[Provided records]
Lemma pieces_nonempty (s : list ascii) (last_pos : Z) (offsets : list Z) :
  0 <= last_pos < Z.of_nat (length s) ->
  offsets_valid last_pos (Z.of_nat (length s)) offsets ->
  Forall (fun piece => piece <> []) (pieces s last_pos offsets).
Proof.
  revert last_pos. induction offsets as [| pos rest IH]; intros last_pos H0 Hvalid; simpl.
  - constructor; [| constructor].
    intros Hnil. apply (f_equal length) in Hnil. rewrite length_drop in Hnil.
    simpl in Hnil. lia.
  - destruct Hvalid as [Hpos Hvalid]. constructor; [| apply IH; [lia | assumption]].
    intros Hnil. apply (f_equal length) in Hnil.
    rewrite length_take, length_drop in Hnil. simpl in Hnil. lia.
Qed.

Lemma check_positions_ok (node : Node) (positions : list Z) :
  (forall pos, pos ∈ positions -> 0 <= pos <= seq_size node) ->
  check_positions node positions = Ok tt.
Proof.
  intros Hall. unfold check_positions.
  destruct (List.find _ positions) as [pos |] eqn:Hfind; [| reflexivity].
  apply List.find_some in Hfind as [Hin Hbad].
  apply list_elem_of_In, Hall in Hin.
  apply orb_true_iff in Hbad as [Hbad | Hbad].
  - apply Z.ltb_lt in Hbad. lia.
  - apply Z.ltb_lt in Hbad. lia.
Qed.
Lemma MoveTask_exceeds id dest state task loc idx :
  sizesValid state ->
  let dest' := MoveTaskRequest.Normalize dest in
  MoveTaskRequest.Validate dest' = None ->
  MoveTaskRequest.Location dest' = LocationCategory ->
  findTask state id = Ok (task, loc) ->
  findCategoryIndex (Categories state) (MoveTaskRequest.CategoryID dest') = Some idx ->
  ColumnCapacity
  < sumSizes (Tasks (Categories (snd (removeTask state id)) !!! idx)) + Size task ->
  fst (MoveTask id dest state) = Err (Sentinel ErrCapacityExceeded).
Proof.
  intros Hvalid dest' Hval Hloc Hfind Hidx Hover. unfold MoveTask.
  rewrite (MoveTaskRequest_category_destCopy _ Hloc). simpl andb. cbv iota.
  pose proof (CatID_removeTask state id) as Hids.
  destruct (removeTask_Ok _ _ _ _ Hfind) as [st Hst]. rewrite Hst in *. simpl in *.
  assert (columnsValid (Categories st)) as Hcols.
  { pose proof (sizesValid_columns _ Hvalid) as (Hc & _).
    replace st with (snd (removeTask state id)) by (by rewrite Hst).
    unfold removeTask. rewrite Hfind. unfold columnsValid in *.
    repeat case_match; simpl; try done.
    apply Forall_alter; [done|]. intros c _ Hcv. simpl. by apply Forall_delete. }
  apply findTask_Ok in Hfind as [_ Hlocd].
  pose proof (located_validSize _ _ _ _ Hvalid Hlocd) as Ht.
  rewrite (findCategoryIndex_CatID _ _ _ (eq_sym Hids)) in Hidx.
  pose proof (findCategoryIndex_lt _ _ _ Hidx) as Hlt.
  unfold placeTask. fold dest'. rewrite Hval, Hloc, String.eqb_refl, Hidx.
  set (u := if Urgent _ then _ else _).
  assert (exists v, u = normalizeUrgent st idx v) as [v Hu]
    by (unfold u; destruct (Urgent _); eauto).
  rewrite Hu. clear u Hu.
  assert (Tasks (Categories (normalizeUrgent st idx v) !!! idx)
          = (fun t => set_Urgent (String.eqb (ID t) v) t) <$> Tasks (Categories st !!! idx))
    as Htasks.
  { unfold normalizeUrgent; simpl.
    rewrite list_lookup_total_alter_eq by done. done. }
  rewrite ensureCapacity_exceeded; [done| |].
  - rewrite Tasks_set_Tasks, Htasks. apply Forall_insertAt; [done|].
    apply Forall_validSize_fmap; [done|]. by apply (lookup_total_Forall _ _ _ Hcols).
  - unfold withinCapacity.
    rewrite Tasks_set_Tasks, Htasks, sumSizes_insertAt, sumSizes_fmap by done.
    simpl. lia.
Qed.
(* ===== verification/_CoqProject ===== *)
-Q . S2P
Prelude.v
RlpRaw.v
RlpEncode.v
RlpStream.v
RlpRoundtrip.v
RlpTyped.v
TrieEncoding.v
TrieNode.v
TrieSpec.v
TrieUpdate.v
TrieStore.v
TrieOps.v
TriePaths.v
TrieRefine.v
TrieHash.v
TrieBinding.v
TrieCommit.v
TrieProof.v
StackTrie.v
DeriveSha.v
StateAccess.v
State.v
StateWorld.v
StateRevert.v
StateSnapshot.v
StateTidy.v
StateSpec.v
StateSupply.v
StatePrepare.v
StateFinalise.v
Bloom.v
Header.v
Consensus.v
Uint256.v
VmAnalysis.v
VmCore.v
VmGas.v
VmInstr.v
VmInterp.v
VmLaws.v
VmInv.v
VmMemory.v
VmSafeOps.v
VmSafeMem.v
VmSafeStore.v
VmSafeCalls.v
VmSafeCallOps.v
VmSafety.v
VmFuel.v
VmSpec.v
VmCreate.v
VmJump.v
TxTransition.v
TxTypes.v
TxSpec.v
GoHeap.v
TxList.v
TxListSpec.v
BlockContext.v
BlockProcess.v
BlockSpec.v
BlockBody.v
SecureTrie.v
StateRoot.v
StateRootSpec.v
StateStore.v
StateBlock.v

...

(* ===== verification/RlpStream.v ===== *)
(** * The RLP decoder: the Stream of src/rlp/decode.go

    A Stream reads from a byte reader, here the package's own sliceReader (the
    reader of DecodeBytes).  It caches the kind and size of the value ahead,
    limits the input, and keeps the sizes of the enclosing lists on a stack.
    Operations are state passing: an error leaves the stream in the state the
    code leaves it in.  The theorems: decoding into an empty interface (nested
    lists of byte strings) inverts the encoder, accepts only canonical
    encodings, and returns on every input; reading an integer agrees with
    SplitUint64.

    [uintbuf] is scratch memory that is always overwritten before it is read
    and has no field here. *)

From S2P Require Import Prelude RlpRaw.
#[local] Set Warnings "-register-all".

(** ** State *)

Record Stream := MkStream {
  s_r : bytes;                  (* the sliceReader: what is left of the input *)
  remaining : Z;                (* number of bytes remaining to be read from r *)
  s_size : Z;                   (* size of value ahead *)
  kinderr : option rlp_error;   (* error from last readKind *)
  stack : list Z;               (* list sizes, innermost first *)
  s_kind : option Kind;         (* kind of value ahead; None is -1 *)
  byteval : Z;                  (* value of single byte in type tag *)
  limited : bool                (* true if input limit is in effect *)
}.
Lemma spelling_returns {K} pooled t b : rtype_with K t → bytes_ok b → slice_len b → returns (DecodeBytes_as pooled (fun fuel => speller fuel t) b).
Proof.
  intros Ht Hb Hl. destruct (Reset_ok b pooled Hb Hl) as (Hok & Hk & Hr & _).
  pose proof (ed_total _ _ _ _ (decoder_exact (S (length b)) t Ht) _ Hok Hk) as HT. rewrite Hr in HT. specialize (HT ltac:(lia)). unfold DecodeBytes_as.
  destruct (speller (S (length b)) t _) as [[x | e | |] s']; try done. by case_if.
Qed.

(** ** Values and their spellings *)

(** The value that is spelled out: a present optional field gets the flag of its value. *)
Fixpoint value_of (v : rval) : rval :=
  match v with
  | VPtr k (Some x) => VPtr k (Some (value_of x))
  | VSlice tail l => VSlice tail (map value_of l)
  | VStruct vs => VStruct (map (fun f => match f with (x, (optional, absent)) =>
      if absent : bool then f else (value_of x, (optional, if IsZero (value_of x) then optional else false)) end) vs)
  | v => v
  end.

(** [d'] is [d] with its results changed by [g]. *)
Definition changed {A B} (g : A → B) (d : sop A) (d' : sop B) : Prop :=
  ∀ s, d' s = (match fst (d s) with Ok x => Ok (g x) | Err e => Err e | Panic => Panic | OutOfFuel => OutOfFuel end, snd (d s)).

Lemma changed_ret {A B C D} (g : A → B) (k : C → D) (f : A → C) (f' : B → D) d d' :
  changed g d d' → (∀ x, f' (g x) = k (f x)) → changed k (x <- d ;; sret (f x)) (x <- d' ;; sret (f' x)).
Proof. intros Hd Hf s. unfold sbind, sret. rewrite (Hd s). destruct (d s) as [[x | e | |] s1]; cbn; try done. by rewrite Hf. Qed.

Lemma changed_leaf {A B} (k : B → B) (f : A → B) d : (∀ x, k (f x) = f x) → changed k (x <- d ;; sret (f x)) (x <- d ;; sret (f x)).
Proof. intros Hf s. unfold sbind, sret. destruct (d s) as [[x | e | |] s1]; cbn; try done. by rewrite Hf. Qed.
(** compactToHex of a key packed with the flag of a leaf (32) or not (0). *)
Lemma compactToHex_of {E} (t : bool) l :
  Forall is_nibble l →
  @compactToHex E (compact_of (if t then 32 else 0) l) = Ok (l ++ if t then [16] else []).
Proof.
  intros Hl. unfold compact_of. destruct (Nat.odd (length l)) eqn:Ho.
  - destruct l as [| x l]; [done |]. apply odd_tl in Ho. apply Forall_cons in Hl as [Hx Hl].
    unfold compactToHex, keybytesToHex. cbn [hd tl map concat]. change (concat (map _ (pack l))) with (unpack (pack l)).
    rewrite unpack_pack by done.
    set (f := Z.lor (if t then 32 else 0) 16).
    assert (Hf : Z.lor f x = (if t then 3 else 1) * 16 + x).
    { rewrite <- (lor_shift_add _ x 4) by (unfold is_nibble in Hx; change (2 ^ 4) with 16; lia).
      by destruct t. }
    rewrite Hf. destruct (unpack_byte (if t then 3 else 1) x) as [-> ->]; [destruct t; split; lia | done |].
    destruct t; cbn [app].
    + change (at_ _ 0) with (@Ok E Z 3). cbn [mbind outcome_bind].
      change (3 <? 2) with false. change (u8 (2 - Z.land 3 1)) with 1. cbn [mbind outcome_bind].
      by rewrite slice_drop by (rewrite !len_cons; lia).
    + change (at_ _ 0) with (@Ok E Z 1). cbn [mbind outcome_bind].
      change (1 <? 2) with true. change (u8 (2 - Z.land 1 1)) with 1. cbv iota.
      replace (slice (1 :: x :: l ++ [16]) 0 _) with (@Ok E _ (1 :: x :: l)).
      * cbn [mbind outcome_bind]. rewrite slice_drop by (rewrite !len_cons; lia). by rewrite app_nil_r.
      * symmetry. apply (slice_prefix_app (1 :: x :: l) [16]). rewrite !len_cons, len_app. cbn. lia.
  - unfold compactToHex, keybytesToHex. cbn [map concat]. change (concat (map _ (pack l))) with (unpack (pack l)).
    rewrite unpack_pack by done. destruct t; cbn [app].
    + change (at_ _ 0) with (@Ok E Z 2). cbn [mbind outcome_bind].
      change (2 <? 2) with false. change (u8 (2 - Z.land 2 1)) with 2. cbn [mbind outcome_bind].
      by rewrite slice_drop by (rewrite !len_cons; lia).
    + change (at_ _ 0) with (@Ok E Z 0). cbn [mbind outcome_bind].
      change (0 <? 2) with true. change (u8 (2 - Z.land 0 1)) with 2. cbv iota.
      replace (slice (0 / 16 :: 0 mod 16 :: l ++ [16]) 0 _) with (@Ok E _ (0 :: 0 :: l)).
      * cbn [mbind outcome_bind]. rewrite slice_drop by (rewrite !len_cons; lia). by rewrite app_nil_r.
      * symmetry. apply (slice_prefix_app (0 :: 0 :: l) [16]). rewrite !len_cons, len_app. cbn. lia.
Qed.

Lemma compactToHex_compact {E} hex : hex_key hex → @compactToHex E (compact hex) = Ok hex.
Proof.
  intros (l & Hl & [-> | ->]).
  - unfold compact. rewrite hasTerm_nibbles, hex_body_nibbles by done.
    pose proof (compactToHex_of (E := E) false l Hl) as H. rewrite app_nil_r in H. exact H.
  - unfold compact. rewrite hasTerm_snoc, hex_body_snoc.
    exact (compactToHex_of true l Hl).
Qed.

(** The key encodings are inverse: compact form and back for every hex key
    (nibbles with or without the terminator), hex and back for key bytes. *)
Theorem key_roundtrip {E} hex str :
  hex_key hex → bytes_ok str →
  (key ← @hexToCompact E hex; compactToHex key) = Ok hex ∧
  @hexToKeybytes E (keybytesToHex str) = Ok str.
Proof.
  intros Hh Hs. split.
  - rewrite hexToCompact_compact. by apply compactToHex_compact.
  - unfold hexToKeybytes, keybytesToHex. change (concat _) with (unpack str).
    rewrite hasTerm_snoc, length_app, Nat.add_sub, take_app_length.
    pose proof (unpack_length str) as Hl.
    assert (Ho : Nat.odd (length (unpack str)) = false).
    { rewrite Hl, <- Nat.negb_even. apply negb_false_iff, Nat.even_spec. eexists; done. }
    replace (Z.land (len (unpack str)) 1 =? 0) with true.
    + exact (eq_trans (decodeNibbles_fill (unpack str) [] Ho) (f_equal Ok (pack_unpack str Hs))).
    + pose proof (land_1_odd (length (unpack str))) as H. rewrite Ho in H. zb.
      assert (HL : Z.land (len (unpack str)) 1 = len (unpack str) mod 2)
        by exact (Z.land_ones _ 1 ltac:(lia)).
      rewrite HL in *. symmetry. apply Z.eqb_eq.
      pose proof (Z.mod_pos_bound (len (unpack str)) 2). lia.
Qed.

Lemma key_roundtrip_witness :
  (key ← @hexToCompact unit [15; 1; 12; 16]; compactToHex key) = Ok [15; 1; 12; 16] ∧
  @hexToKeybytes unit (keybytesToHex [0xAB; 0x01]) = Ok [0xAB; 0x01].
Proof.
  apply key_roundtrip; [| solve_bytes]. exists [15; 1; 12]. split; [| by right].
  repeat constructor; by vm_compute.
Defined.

[What you are asked to do]
Copy the lines above exactly, beginning at the line that has "From S2P Require Import Prelude RlpRaw." and stopping after the line that has "stack : list", and omit the rest.

[Response area]
From S2P Require Import Prelude RlpRaw.
#[local] Set Warnings "-register-all".

(** ** State *)

Record Stream := MkStream {
  s_r : bytes;                  (* the sliceReader: what is left of the input *)
  remaining : Z;                (* number of bytes remaining to be read from r *)
  s_size : Z;                   (* size of value ahead *)
  kinderr : option rlp_error;   (* error from last readKind *)
  stack : list Z;               (* list sizes, innermost first *)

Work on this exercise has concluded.